_PROBLEM DESCRIPTION:_ When the word "SvWait" shows up in a line of the records below, copy that line.
-.-.-
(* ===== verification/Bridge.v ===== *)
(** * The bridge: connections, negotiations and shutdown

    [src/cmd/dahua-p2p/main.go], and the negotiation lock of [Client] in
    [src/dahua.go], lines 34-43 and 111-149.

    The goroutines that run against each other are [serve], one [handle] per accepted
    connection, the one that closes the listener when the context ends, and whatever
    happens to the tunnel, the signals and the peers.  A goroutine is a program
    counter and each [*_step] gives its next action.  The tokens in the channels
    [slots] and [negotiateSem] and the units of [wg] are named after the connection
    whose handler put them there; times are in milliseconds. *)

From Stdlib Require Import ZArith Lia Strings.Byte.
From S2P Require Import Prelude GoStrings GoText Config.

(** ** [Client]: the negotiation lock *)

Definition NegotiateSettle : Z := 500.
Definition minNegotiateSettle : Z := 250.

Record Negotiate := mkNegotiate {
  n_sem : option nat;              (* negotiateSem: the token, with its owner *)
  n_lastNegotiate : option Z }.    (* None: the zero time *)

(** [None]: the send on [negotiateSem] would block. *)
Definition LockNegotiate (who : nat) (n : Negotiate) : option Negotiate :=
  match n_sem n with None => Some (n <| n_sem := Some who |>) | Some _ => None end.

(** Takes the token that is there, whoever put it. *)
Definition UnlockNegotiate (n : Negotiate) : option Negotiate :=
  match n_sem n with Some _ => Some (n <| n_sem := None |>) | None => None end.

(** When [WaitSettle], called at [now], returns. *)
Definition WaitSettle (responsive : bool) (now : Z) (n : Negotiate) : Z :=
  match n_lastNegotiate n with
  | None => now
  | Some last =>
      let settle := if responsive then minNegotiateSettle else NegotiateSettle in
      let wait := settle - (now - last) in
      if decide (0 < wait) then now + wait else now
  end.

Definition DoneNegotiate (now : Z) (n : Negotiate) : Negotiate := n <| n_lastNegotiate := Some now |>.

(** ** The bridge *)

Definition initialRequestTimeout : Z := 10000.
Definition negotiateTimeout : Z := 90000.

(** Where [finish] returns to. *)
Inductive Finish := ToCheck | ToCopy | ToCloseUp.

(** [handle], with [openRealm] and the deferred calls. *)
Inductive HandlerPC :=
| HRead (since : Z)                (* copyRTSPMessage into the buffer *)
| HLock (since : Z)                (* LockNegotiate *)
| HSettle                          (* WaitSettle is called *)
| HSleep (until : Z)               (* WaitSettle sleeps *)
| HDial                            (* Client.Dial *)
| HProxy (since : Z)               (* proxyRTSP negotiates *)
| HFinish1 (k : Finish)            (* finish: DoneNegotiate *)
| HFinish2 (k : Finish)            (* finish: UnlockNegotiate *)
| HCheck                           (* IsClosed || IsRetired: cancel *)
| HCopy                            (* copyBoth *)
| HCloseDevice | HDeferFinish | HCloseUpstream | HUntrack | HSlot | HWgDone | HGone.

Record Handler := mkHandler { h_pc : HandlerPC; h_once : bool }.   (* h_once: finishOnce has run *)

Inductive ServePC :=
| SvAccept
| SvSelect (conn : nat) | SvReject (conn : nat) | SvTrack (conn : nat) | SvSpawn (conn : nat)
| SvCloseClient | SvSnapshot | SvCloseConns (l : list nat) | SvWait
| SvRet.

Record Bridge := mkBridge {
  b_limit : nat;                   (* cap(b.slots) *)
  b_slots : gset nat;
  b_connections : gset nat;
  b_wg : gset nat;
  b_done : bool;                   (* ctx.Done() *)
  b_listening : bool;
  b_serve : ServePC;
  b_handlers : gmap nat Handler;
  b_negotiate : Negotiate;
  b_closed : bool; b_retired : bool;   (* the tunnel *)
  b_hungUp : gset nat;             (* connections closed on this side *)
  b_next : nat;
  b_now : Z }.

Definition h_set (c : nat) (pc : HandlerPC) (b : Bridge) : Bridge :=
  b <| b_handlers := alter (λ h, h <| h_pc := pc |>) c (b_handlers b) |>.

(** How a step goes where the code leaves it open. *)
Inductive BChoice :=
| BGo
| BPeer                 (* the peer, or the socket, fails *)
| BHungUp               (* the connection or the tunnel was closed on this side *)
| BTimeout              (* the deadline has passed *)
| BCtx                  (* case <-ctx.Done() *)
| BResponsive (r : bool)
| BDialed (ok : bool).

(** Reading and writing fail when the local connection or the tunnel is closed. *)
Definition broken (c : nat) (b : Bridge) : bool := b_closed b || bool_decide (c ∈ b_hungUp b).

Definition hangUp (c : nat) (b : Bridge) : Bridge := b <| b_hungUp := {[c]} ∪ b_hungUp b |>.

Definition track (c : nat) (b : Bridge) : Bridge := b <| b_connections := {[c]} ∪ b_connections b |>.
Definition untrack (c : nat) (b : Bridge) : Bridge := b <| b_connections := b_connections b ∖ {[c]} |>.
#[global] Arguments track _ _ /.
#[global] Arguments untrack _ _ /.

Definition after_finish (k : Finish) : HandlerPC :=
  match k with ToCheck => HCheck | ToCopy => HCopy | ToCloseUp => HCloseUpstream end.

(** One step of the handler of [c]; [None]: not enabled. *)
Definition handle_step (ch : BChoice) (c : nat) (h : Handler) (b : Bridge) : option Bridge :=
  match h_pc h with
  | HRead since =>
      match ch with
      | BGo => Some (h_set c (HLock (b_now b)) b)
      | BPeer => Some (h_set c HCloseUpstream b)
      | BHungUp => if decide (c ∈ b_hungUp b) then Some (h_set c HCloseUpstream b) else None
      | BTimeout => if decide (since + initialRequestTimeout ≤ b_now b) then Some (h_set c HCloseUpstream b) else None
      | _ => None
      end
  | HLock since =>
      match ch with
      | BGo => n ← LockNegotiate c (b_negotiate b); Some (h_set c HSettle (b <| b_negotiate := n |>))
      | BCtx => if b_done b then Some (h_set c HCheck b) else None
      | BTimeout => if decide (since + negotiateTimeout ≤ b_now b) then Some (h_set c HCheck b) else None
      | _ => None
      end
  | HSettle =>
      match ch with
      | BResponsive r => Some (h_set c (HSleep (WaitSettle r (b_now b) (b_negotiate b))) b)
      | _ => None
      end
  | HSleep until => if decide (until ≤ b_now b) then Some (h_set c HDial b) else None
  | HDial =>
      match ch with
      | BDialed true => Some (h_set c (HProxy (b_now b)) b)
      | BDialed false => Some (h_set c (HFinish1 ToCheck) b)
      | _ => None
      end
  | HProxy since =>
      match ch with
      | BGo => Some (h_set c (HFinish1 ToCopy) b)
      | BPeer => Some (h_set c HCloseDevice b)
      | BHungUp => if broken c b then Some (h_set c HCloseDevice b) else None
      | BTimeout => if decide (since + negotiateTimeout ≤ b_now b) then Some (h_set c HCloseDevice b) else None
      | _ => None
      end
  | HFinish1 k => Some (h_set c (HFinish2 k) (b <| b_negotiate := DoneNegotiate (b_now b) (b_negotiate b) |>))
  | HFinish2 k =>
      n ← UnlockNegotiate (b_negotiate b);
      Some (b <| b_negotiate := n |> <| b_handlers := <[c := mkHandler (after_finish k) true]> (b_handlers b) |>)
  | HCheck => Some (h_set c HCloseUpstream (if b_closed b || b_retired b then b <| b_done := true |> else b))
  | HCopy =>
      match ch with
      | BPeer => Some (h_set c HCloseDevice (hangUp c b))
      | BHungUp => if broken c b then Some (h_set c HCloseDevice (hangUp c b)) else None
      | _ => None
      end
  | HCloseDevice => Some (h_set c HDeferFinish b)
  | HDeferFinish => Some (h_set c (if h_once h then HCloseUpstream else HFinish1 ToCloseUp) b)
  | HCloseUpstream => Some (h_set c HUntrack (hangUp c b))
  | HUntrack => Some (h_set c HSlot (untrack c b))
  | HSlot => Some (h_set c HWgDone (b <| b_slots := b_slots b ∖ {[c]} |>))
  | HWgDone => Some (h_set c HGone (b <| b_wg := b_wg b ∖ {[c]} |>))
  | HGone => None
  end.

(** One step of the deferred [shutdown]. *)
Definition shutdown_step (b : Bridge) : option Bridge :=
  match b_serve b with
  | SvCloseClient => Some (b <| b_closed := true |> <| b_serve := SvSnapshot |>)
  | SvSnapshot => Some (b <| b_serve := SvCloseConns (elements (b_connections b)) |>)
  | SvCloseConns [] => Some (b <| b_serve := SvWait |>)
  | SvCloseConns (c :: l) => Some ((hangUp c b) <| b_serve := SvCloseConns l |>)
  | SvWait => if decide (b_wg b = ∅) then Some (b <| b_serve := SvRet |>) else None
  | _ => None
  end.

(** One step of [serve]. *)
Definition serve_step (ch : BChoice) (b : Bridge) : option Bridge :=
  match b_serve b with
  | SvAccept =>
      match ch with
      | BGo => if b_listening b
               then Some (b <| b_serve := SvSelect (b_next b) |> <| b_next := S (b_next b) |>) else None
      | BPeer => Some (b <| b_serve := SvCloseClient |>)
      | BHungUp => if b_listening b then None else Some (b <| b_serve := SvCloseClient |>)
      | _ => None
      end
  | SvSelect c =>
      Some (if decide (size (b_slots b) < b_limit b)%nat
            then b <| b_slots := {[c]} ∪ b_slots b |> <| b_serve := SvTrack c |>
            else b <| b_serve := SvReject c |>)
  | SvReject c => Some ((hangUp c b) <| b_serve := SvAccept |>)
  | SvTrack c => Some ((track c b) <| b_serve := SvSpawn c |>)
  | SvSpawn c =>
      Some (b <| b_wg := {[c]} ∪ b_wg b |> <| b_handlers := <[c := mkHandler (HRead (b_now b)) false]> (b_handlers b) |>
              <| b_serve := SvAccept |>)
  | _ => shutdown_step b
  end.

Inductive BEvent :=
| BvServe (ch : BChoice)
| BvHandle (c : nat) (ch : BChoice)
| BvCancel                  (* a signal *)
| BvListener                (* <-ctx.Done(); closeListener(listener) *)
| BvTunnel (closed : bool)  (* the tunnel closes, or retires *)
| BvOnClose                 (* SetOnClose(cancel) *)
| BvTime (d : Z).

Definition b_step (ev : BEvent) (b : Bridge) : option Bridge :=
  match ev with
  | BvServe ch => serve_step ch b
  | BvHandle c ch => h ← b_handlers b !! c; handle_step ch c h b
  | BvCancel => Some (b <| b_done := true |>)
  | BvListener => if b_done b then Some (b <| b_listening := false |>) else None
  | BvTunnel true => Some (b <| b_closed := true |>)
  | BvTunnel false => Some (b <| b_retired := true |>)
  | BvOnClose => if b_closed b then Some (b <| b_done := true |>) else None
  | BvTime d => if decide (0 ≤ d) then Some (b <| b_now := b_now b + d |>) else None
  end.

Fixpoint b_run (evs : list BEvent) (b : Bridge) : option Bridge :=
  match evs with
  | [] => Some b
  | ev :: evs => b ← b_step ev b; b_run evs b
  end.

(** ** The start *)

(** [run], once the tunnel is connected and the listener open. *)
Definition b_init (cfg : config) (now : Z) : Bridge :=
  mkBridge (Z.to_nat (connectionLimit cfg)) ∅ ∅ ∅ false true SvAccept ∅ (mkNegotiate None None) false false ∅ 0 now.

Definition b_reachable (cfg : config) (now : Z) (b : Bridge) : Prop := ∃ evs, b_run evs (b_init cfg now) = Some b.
-.-.-
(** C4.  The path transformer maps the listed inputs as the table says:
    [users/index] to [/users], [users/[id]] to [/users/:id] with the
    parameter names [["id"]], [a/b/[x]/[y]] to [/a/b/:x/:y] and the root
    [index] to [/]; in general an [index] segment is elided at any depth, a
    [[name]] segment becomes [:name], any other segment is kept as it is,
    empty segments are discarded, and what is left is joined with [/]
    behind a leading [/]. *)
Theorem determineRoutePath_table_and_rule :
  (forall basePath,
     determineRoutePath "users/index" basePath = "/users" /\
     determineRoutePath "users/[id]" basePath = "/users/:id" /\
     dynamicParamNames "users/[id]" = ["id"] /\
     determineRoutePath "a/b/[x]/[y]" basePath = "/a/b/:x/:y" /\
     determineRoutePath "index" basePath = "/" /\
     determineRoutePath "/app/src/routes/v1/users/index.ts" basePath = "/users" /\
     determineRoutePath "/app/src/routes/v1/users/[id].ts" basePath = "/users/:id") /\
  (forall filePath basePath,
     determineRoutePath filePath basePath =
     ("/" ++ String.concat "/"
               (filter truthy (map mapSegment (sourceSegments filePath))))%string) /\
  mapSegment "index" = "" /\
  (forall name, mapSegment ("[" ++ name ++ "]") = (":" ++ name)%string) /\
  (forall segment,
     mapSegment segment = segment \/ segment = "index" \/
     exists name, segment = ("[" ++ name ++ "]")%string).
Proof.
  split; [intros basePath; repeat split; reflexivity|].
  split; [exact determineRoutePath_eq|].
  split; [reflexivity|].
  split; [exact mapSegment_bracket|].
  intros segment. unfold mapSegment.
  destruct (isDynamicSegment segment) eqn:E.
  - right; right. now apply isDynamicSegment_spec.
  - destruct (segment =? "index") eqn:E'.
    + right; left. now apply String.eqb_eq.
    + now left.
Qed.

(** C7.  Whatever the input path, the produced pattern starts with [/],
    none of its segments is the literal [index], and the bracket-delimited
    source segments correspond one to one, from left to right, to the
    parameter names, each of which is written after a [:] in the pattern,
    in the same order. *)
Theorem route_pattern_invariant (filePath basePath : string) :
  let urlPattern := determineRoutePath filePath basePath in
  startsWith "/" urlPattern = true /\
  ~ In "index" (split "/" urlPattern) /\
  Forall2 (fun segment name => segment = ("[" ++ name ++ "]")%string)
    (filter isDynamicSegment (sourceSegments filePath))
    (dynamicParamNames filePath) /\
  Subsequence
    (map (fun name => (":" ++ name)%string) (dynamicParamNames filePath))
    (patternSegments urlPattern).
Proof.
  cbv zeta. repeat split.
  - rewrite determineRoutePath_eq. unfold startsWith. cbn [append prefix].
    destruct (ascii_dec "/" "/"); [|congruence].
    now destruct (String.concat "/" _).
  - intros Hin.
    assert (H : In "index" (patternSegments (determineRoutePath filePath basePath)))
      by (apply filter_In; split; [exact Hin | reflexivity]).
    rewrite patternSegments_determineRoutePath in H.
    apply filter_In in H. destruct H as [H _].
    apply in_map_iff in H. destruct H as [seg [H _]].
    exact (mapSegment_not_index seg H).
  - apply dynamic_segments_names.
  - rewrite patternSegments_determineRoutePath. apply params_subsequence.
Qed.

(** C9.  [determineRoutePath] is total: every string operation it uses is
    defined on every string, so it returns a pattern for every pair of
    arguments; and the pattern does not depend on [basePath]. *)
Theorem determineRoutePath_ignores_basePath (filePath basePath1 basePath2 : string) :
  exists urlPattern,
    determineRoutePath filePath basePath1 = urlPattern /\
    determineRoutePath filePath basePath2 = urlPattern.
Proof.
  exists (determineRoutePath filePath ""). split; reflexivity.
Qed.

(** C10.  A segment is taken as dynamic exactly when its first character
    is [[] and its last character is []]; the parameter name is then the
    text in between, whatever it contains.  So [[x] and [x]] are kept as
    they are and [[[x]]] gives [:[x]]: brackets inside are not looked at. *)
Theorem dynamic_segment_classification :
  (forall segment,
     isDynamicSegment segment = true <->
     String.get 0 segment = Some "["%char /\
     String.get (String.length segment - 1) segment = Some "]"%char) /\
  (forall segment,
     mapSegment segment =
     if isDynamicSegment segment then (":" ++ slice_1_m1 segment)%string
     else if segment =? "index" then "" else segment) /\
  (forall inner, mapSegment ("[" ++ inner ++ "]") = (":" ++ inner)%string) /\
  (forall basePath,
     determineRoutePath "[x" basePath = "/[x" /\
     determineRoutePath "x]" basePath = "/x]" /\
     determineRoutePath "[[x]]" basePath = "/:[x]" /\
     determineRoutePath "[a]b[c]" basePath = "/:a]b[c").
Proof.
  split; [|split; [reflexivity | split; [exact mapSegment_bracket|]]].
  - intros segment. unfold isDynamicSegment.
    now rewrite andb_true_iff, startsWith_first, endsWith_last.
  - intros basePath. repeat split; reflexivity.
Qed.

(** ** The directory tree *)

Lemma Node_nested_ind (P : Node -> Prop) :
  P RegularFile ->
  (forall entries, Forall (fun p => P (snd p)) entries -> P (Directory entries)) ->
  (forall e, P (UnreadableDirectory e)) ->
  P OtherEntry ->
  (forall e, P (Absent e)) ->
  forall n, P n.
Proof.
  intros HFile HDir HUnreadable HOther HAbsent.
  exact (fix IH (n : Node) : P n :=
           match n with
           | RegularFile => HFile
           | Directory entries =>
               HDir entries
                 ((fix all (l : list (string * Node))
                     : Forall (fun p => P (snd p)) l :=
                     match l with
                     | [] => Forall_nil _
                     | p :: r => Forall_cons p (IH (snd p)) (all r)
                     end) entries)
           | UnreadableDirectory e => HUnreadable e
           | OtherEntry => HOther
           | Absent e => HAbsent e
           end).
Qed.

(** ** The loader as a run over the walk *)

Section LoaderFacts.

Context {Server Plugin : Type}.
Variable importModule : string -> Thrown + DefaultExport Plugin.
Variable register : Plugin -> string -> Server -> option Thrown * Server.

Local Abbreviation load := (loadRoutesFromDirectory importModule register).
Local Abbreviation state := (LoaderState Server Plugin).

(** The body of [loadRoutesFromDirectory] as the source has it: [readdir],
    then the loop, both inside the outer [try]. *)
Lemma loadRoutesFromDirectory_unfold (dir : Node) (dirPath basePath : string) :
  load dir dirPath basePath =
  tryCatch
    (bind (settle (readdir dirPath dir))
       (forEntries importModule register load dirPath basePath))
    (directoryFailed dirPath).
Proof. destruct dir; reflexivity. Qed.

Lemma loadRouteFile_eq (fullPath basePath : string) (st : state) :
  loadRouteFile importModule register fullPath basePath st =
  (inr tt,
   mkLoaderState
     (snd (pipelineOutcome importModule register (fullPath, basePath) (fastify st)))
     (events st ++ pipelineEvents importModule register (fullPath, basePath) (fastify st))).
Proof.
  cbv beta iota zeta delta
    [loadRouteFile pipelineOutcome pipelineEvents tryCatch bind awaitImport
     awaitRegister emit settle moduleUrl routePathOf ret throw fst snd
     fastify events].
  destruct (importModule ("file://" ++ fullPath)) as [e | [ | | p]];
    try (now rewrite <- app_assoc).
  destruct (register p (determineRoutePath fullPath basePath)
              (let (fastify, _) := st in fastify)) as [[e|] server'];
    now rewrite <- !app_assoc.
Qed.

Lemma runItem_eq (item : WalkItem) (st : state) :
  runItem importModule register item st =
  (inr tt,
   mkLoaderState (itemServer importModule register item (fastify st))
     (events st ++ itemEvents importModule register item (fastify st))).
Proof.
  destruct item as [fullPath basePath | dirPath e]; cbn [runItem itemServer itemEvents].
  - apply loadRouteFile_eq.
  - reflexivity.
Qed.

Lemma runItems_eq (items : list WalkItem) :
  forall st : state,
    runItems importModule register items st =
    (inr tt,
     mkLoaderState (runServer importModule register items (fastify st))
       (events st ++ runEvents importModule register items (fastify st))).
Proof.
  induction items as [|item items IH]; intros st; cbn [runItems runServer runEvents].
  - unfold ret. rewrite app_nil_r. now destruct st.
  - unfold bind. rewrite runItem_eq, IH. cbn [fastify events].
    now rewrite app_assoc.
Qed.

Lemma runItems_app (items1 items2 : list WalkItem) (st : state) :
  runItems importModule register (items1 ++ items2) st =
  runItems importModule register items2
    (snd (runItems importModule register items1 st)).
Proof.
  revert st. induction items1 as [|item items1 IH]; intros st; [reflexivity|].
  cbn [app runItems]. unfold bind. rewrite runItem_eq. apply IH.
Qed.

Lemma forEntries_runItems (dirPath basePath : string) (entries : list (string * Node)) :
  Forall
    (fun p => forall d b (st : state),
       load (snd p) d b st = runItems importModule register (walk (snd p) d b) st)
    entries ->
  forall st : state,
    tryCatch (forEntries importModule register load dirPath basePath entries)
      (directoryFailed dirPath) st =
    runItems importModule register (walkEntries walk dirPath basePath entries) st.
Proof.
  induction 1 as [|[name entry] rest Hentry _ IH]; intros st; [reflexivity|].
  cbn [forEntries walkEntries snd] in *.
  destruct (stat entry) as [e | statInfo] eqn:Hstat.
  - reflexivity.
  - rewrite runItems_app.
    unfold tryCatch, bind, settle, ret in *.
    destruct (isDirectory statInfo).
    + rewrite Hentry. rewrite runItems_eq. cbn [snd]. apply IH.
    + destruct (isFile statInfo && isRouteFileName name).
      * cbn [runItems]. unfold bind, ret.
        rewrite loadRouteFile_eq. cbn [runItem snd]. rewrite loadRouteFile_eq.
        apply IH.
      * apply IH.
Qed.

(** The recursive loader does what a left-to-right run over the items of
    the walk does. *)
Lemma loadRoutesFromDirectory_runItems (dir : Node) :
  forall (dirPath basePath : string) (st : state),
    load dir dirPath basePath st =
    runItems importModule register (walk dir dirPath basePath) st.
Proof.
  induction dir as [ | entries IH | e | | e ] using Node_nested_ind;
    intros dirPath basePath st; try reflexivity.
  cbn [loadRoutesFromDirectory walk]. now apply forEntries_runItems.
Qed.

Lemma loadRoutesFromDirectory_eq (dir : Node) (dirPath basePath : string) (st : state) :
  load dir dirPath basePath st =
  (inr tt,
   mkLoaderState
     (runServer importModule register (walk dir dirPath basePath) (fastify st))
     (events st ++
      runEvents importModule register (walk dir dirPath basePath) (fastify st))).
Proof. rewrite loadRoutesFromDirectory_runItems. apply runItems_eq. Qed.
-.-.-
_YOUR SOLUTION:_
| SvCloseClient | SvSnapshot | SvCloseConns (l : list nat) | SvWait
  | SvCloseConns [] => Some (b <| b_serve := SvWait |>)
  | SvWait => if decide (b_wg b = ∅) then Some (b <| b_serve := SvRet |>) else None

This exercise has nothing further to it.